WPCNR DOWNTOWN DAILY.  By John F. Bailey. June 5, 2024 UPDATED 11:50 A.M  12:10 EDT:

The City of White Plains launched its search for downtown business owners and persons of interest with ideas and projects for its Downtown Revitalization Initiative  Tuesday afternoon  in  City Hall

Over 30 persons packed the Common Council Chamber to hear about the $10 Million grant the city Downtown Revitalization Initiative that seeks to find private owners of business and companies to suggest projects under $100,000 and larger projects over $100,000 to be built in the downtown.

You can see his remarks here:

Dr. Kevin Dwarka, Land Use & Economic Consultant of Nelson Pope Voorhis with offices in Suffern and Melville, the City of White Plains Consultant firm in the first public presentation of the program introduced the program to the overflow audience, consisting of mostly business owners in the White Plains Downtown.

He explained his consulting firm was available to aid business owners in formulating their proposals.

In the video above, Dr. Dwarka said exact specifications of the program were expected in July at which time specifics of what business owners or assuming possible developers needed to submit their possible projects would be available.

Dr. Dwarka said the City of White Plains at this time would decide what projects under $100,000 would be chosen to be submitted to the state for approval.

A Local Planning Committee has already been set up by the City to sort out  and choose major projects contenders  and presumably follow a policy for what they wanted to see  in larger projects (after submission) for the larger projects over $100,000.

Dwarka at this stage of the meeting  indicated the city would decide on the smaller (under $100,000) projects. A representative told me the Local Planning Committee would decide on what projects big and small would be selected.

The business owners and presumably urban builders would have to invest 25% of the cost of their plans, and finance the rest of the project with their own money, with the state reimbursing them after the project is completed.

This would indicate for business owners based in the downtown, if their project was say under $100,000 they would have to finance the project in its entirety with 100% reimbursement on completion.

All projects selected for the grants would need approval from the state before beginning.

The next meeting on the plan is Tuesday June 11, 6 to 8 PM at the White Plains Library, 100 Martine Avenue

The second half of the meeting had the business owners and downtown advocates list the “values” White Plains represented. Many of the owners had stayed for many years and advocated for its centrality, location. When it came to improvements, the audiences listed parking and more of it and less expensive was a major problem. Panhandling by beggars on the street was a major problem. Garbage collection from restaurants was another.

Danielle Dreyer, Planning Analyst for the consulting firm, Nelson Pope Voorhis recorded the audiences “values” of White Plains as they were brought up

 

What could be improved about White Plains downtown? Those items were listed, too:

Suggestions made including information kiosks to highlight promotions, sites to visit in the city, attractions such as restaurants; and a large,  well-lit performing arts  space. (The recent Rock the Block promotion was hugely successful, where business owners reported to the Downtown Business Improvement District increased their business 30%.)  Distinctive architectural tweaks to fronts of existing buildings was suggested to make the buildings warmer and not imposing.

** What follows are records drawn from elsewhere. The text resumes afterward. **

(** * Spaced repetition scheduler: the memory model and the review session

    A shallow embedding of [Spaced_rep_project/spaced_repetition.py].

    Modelling conventions.
    - Python [float]s are read as real numbers ([R]): rounding error,
      overflow and NaN are outside the model.  Every exception that the
      arithmetic of the source can raise over the reals (division by zero,
      a power that leaves the reals) is kept, in the [result] type below.
      The module [Binary64] reads [next_interval] once more with the range
      of the floats, for the statements on what it returns at all.
    - Python [int]s are [Z].
    - A calendar date is the number of its day ([Z]).  The source stores
      dates as ISO strings ([date.isoformat()]); these are fixed width and
      zero padded, so that equality and [<=] on the strings are equality
      and [<=] on the days.
    - A reading of the clock ([datetime.now(timezone.utc)]) is an input:
      the number of microseconds since the epoch, in [Z]. *)

From Stdlib Require Import Reals Lra Lia ZArith List String Ascii Bool.
From Stdlib Require Import QArith.QArith_base.
From Stdlib Require Import Sorting.Permutation Sorting.Sorted.
Import ListNotations.

Local Open Scope Z_scope.
Local Open Scope R_scope.

(** ** Exceptions and the error monad *)

(** The exceptions the modelled code can raise.  [DomainError] stands for
    what Python raises once a power has left the reals: the [ValueError] of
    [math.pow] on a negative base, or the [TypeError] of [round] and
    [math.exp] applied to the complex number that [**] returns there. *)
Inductive py_exn : Type :=
| AttributeError
| KeyError
| ZeroDivisionError
| DomainError
| JSONDecodeError
| UnicodeDecodeError
| RecursionError.

Inductive result (A : Type) : Type :=
| Ok (a : A)
| Raise (e : py_exn).

Arguments Ok {A} a.
Arguments Raise {A} e.

Definition bind {A B : Type} (m : result A) (k : A -> result B) : result B :=
  match m with
  | Ok a => k a
  | Raise e => Raise e
  end.

Notation "x <- m ;; k" := (bind m (fun x => k))
  (at level 61, m at next level, right associativity).

(** ** Python arithmetic on floats, over the reals *)

(** [a / b] on floats: raises [ZeroDivisionError] when [b] is zero. *)
Definition py_div (a b : R) : result R :=
  if Req_dec_T b 0 then Raise ZeroDivisionError else Ok (a / b).

(** [a ** b] on floats, for the exponents of this program (-0.4 and -2.5,
    which are negative and no integers).  A zero base with a negative
    exponent is a [ZeroDivisionError]; a negative base leaves the reals. *)
Definition py_pow (a b : R) : result R :=
  if Rlt_dec 0 a then Ok (Rpower a b)
  else if Req_dec_T a 0 then
         (if Rlt_dec b 0 then Raise ZeroDivisionError
          else if Req_dec_T b 0 then Ok 1 else Ok 0)
       else Raise DomainError.
(** * A shallow embedding of the VR-mask rental bot (backend/server.py)

    The booking engine (availability scan, pricing table, reservation
    store) and the intake dialogue handlers are embedded as pure functions
    over an explicit state: the in-process [user_sessions] dictionary and
    the [db.bookings] collection.

    Conventions.
    - A Python [int] is a [Z].  A [datetime] (always UTC in the source) is
      a [Z] counting microseconds since the epoch, the resolution of
      Python's [datetime]; [timedelta(days=n)] is [n * day].
    - a Python [dict] is a [gmap]; a missing key is [KeyError].
    - [db.bookings] is the list of its documents in insertion order.
    - the values the source draws from its environment ([datetime.now],
      [uuid.uuid4], the Telegram user of the update) are arguments. *)

From Stdlib Require Import ZArith List Lia Bool.
From stdpp Require Import gmap strings list fin_maps sorting.

Open Scope string_scope.
Open Scope list_scope.
Open Scope Z_scope.

(** ** Time *)

Abbreviation datetime := Z (only parsing).

(** Microseconds in [timedelta(days=1)]. *)
Definition day : Z := 86400000000.

Definition timedelta_days (n : Z) : Z := n * day.

(** [dt.replace(hour=0, minute=0, second=0, microsecond=0)] on a UTC datetime. *)
Definition midnight (dt : datetime) : datetime := dt - dt mod day.

(** ** Pydantic model [Booking] *)

Record Booking := mkBooking {
  id : string;
  user_id : Z;
  username : option string;
  first_name : option string;
  masks_count : Z;
  days_count : Z;
  start_date : datetime;
  end_date : datetime;
  price : Z;
  delivery_address : string;
  status : string;
  created_at : datetime
}.

Definition set_status (s : string) (b : Booking) : Booking :=
  {| id := id b; user_id := user_id b; username := username b;
     first_name := first_name b; masks_count := masks_count b;
     days_count := days_count b; start_date := start_date b;
     end_date := end_date b; price := price b;
     delivery_address := delivery_address b; status := s;
     created_at := created_at b |}.

(** ** Pricing configuration *)

Definition PRICES : gmap Z (gmap Z Z) :=
  {[ 1 := {[ 1 := 70; 2 := 130; 3 := 180 ]};
     2 := {[ 1 := 140; 2 := 260; 3 := 360 ]} ]}.

(** [PRICES[masks_count][days_count]]; [None] is [KeyError]. *)
Definition PRICES_get (masks days : Z) : option Z :=
  row ← PRICES !! masks; row !! days.

(** ** The queries of [get_available_dates] *)

(** ["status": {"$in": ["pending", "confirmed"]}] *)
Definition status_in (l : list string) (b : Booking) : bool :=
  existsb (String.eqb (status b)) l.

Definition active_statuses : list string := ["pending"; "confirmed"].

(** The filter document shared by [count_documents] and the [$match] stage. *)
Definition period_filter (check_date end_date' : datetime) (b : Booking) : bool :=
  status_in active_statuses b &&
  (   ((start_date b <? end_date') && (start_date b >=? check_date))
   || ((end_date b >? check_date) && (end_date b <=? end_date'))
   || ((start_date b <=? check_date) && (end_date b >=? end_date'))).

Definition count_documents (f : Booking → bool) (db : list Booking) : Z :=
  Z.of_nat (length (filter (λ b, f b = true) db)).

Fixpoint sum_masks (l : list Booking) : Z :=
  match l with
  | [] => 0
  | b :: l' => masks_count b + sum_masks l'
  end.

(** [$match] then [$group] with [_id: None]: one group document holding
    the sum when some document matched, no document otherwise; the source
    reads [result[0]["total_masks"] if result else 0]. *)
Definition aggregate_total_masks (f : Booking → bool) (db : list Booking) : list Z :=
  match filter (λ b, f b = true) db with
  | [] => []
  | m => [sum_masks m]
  end.

Definition booked_masks (db : list Booking) (check_date end_date' : datetime) : Z :=
  match aggregate_total_masks (period_filter check_date end_date') db with
  | total_masks :: _ => total_masks
  | [] => 0
  end.

(** ** [get_available_dates] *)

(** Python's [range(start, stop)] *)
Definition range (start stop : Z) : list Z := seqZ start (stop - start).

(** The body of [for i in range(1, 31)], with its [break]. *)
Fixpoint scan_dates (db : list Booking) (today : datetime)
    (masks_needed days_needed : Z) (indices : list Z)
    (available_dates : list datetime) : list datetime :=
  match indices with
  | [] => available_dates
  | i :: indices' =>
      let check_date := today + timedelta_days i in
      let end_date' := check_date + timedelta_days days_needed in
      let existing_bookings :=
        count_documents (period_filter check_date end_date') db in
      let available_dates' :=
        if booked_masks db check_date end_date' + masks_needed <=? 2
        then available_dates ++ [check_date]
        else available_dates in
      if 7 <=? Z.of_nat (length available_dates')
      then available_dates'
      else scan_dates db today masks_needed days_needed indices' available_dates'
  end.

To read about the Downtown Revitalization Initiative go to the consulting firm website:

www.white-plainsdri.npvoorhis.com

You can submit your opinions on what the “new” White Plains Downtown needs at that website.

He said exact specifications of the program were expected in July at which time specifics of what business owners or assuming possible developers needed to submit their possible projects would be available.

Dr. Dwarka said the City of White Plains at this time would decide what projects under $100,000 would be chosen to be submitted to the state for approval.

A Local Planning Committee has already been set up by the City to sort out  and choose major projects contenders  and presumably follow a policy for what they wanted to see  in larger projects (after submission) for the larger projects over $100,000.

Dwarka at this stage  indicated the city would decide on the smaller (under $100,000) projects. A representative told me the Local Planning Committee would decide on what projects big and small would be selected.

The business owners and presumably urban builders would have to invest 25% of the cost of their plans, and finance the rest of the project with their own money, with the state reimbursing them after the project is completed.

This would indicate for business owners based in the downtown, if their project was say under $100,000 they would have to finance the project in its entirety with 100% reimbursement on completion.

All projects selected for the grants would need approval from the state.

The next meeting on the plan is Tuesday June 11, 6 to 8 PM at the White Plains Library, 100 Martine Avenue

The second half of the meeting had the business owners and downtown advocates list the “values” White Plains represented. Many of the owners had stayed for many years and advocated for its centrality, location. When it came to improvements, the audiences listed parking and more of it and less expensive was a major problem. Panhandling by beggars on the street was a major problem. Garbage collection from restaurants was another.

Suggestions made including information kiosks to highlight promotions, sites to visit in the city, attractions such as restaurants; and a large,  well-lit performing arts  space.  A new downtown  hotel was suggested. (The recent Rock the Block promotion was hugely successful, where business owners reported to the Downtown Business Improvement District increased their business 30%.)  Distinctive architectural tweaks to fronts of existing buildings was suggested to make the buildings warmer and not imposing.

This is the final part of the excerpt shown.